Exercise prompt - If a line in the listing carries the word "verification", return a copy of that line.

Information supplied -
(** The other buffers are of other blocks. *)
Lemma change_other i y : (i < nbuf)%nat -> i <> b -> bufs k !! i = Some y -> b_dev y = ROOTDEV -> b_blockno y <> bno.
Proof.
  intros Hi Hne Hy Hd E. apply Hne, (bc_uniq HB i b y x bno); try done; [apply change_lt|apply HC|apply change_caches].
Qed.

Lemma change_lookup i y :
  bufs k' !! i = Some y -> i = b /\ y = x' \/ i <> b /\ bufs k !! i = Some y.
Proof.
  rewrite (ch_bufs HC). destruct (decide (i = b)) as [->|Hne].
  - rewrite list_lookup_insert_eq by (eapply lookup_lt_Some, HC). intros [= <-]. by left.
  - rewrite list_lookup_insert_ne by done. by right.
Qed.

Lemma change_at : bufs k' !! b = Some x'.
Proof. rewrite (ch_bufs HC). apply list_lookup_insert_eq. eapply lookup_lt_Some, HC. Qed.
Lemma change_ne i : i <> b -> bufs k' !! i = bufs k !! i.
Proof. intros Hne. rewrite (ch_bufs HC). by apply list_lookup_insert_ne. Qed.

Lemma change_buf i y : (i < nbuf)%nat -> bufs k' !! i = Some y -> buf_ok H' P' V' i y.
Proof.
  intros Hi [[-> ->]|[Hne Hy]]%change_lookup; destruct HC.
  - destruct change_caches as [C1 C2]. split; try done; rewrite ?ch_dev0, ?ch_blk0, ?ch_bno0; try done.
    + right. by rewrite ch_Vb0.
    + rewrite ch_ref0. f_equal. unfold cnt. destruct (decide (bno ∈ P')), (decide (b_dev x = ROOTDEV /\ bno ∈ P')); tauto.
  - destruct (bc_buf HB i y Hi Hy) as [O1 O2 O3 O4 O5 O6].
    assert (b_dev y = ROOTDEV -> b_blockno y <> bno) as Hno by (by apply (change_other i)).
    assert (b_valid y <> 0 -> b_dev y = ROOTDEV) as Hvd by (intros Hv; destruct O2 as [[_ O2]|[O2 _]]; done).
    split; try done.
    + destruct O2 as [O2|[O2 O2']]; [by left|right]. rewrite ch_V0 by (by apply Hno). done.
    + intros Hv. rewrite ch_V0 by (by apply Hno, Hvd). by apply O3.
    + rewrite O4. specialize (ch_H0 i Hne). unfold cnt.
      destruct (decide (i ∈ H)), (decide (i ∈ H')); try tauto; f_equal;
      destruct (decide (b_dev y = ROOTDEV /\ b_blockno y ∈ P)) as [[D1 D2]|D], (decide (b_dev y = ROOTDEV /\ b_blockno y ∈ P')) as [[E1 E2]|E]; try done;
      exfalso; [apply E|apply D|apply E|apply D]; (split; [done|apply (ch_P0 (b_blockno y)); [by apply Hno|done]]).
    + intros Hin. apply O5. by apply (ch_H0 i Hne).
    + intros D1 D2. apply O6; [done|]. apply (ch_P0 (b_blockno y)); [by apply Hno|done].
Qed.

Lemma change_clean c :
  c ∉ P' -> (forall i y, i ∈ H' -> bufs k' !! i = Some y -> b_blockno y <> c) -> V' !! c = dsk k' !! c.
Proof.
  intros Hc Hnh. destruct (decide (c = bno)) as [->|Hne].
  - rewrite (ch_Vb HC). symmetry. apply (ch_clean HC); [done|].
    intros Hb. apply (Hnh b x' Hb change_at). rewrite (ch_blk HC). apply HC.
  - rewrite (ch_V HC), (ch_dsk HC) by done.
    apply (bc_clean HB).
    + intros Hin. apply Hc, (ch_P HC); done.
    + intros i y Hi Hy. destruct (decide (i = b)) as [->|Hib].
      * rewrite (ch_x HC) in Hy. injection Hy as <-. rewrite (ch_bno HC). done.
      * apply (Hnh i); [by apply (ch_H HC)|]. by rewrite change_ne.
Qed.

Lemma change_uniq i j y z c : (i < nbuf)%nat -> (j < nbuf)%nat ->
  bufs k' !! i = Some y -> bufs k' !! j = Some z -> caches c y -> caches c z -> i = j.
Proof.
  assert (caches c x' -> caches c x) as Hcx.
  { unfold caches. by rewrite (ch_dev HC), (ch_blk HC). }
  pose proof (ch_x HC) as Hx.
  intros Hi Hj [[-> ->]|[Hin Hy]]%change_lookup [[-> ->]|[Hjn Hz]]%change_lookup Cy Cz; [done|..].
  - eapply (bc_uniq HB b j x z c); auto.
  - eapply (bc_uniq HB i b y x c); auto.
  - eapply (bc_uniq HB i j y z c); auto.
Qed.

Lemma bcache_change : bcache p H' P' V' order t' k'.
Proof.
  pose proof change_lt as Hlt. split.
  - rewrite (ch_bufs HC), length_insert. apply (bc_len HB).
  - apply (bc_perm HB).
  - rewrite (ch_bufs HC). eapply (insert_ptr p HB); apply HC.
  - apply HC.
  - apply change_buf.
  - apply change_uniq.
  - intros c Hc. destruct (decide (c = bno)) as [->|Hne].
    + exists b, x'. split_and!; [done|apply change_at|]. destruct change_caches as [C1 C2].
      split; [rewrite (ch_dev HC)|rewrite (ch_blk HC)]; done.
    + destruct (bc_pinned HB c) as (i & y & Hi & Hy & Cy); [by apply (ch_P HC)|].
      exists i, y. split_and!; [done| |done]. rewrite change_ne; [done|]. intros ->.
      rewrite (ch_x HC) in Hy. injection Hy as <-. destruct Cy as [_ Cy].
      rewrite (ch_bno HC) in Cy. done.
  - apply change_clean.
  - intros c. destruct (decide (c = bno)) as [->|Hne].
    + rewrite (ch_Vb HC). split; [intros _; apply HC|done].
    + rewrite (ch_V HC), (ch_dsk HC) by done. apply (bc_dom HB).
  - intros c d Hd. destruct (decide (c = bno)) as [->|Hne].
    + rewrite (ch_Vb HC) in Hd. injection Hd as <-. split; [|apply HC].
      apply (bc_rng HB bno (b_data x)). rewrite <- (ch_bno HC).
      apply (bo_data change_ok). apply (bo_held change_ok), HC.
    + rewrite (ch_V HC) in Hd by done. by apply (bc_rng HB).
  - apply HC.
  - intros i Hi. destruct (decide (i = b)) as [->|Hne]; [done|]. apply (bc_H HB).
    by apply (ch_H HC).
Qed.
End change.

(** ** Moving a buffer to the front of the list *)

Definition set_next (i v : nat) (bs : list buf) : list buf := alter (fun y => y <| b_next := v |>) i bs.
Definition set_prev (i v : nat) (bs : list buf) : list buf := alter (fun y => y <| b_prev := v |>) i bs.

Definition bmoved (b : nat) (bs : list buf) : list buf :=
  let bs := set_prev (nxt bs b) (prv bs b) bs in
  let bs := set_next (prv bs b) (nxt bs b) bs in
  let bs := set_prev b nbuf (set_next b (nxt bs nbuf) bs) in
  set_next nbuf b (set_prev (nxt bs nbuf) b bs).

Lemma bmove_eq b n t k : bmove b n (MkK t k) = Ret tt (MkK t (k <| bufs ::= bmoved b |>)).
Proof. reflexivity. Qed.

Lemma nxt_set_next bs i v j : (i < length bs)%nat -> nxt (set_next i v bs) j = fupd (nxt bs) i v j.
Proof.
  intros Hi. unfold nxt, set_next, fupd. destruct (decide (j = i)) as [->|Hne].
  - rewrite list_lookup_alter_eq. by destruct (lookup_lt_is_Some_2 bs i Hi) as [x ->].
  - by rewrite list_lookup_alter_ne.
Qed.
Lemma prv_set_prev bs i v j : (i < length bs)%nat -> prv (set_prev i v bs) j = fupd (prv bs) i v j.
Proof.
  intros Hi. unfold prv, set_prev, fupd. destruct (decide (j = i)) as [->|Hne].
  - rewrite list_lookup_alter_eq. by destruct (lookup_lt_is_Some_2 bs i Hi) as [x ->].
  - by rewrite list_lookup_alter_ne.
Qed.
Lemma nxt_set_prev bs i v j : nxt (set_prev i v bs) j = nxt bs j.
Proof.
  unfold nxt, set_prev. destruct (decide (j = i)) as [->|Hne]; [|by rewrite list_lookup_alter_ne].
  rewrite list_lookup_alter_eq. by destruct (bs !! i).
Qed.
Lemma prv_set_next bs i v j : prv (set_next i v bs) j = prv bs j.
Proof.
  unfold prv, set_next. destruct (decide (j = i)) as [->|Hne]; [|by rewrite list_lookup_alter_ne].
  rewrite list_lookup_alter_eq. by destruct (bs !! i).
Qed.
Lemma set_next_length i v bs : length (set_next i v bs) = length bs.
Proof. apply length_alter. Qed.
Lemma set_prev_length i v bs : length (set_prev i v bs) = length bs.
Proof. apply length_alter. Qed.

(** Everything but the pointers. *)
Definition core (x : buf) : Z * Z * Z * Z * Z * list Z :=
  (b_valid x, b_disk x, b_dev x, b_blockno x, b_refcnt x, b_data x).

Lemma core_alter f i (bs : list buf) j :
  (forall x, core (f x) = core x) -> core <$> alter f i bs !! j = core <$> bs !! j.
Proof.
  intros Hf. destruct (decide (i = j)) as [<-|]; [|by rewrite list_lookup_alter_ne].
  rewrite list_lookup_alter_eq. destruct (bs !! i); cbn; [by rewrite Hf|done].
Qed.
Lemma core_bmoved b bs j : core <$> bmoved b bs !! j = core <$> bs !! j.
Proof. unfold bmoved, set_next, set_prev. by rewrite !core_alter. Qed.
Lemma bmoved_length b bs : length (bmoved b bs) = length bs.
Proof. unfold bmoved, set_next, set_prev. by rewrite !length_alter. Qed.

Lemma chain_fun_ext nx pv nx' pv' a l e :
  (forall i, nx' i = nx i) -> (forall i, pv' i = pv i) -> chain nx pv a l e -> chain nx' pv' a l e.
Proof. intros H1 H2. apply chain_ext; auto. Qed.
...
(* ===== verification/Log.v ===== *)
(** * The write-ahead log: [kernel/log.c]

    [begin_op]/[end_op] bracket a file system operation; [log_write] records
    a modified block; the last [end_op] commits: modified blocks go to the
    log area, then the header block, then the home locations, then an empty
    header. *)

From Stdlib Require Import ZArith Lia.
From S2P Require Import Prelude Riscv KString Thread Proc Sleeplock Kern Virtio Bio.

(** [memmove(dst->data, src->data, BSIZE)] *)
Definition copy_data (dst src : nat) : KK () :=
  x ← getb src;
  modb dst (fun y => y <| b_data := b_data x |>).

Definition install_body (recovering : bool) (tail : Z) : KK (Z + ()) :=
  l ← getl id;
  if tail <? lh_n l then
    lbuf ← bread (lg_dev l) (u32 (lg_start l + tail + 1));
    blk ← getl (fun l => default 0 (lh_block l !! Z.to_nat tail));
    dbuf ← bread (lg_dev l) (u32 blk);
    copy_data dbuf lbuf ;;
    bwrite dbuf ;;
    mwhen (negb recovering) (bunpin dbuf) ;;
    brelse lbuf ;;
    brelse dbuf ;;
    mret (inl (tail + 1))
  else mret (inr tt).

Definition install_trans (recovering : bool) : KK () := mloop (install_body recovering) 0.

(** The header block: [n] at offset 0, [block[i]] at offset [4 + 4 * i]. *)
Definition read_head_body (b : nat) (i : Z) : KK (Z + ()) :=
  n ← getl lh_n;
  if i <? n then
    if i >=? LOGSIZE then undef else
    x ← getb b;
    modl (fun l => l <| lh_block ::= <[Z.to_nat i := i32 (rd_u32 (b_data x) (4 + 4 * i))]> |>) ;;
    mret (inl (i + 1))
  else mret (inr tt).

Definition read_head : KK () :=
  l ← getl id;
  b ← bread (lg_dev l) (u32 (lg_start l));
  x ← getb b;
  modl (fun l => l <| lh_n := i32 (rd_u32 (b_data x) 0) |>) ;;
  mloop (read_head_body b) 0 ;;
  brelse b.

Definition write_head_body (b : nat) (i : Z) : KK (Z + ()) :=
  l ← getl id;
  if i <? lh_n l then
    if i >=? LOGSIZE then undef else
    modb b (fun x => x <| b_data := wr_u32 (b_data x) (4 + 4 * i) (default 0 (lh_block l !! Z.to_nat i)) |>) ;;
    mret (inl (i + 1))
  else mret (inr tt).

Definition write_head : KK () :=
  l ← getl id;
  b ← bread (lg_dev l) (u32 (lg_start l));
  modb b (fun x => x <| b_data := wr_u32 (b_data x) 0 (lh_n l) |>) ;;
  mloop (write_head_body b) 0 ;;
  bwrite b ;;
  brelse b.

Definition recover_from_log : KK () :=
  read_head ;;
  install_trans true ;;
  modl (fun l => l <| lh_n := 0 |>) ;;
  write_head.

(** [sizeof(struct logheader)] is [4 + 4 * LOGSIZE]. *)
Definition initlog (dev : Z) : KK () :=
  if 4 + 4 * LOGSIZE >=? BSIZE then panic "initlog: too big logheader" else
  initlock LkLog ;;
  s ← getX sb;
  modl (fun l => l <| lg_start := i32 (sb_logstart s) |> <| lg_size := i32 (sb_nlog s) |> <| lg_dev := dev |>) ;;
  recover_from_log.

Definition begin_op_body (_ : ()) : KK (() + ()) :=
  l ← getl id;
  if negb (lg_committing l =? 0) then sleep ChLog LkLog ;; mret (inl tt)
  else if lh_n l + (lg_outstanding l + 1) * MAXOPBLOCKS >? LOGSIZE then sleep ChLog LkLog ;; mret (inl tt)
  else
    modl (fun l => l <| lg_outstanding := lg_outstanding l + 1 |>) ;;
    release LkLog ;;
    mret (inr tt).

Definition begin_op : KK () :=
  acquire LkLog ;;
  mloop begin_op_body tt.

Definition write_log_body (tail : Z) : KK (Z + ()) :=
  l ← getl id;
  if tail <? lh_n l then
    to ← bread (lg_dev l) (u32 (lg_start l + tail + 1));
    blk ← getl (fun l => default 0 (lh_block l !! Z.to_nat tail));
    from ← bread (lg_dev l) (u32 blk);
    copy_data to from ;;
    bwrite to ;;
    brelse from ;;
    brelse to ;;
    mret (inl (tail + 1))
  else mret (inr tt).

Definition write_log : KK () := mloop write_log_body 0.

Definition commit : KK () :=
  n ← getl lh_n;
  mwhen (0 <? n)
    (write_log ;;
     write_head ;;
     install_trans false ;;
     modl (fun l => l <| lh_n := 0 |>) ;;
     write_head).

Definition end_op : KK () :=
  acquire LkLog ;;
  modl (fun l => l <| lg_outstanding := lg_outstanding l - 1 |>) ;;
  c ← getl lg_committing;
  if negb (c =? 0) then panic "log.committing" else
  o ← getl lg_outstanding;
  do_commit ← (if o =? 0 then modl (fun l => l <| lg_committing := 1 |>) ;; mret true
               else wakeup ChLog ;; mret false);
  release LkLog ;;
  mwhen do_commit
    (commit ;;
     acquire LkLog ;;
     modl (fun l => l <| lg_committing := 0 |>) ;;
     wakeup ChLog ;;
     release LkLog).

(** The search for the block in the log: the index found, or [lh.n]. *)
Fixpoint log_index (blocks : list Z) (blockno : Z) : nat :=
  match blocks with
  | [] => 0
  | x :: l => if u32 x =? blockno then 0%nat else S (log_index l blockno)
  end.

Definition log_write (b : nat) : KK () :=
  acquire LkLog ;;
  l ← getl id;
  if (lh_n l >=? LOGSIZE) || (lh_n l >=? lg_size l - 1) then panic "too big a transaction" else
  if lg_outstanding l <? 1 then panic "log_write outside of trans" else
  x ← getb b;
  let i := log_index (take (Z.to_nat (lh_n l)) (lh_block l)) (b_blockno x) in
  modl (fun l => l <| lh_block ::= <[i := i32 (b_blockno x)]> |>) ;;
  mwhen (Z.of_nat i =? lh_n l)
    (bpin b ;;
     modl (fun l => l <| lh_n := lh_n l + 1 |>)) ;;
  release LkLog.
...
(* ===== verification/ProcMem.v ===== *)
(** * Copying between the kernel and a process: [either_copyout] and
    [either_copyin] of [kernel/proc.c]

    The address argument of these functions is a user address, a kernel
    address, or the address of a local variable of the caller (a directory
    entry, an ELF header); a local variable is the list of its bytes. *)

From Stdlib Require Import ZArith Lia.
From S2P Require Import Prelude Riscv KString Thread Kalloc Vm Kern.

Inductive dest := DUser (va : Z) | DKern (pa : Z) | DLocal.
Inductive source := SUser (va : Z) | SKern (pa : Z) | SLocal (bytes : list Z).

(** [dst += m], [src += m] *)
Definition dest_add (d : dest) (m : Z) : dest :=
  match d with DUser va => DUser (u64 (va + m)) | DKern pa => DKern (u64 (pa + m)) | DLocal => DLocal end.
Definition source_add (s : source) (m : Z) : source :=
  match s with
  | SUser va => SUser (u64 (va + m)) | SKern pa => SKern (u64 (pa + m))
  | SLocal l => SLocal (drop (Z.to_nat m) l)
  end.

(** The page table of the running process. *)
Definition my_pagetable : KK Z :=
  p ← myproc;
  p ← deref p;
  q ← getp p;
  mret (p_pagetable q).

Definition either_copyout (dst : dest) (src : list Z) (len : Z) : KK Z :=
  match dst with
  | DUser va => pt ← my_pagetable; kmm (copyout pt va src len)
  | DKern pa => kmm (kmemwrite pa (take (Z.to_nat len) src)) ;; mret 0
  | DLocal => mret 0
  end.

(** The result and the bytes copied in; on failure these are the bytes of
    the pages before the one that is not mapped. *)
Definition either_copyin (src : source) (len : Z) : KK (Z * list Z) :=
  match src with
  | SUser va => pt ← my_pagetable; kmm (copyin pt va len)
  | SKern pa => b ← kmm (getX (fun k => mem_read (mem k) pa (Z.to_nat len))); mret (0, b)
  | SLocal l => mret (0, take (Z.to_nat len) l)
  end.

Completed task -
(* ===== verification/Log.v ===== *)
(* ===== verification/ProcMem.v ===== *)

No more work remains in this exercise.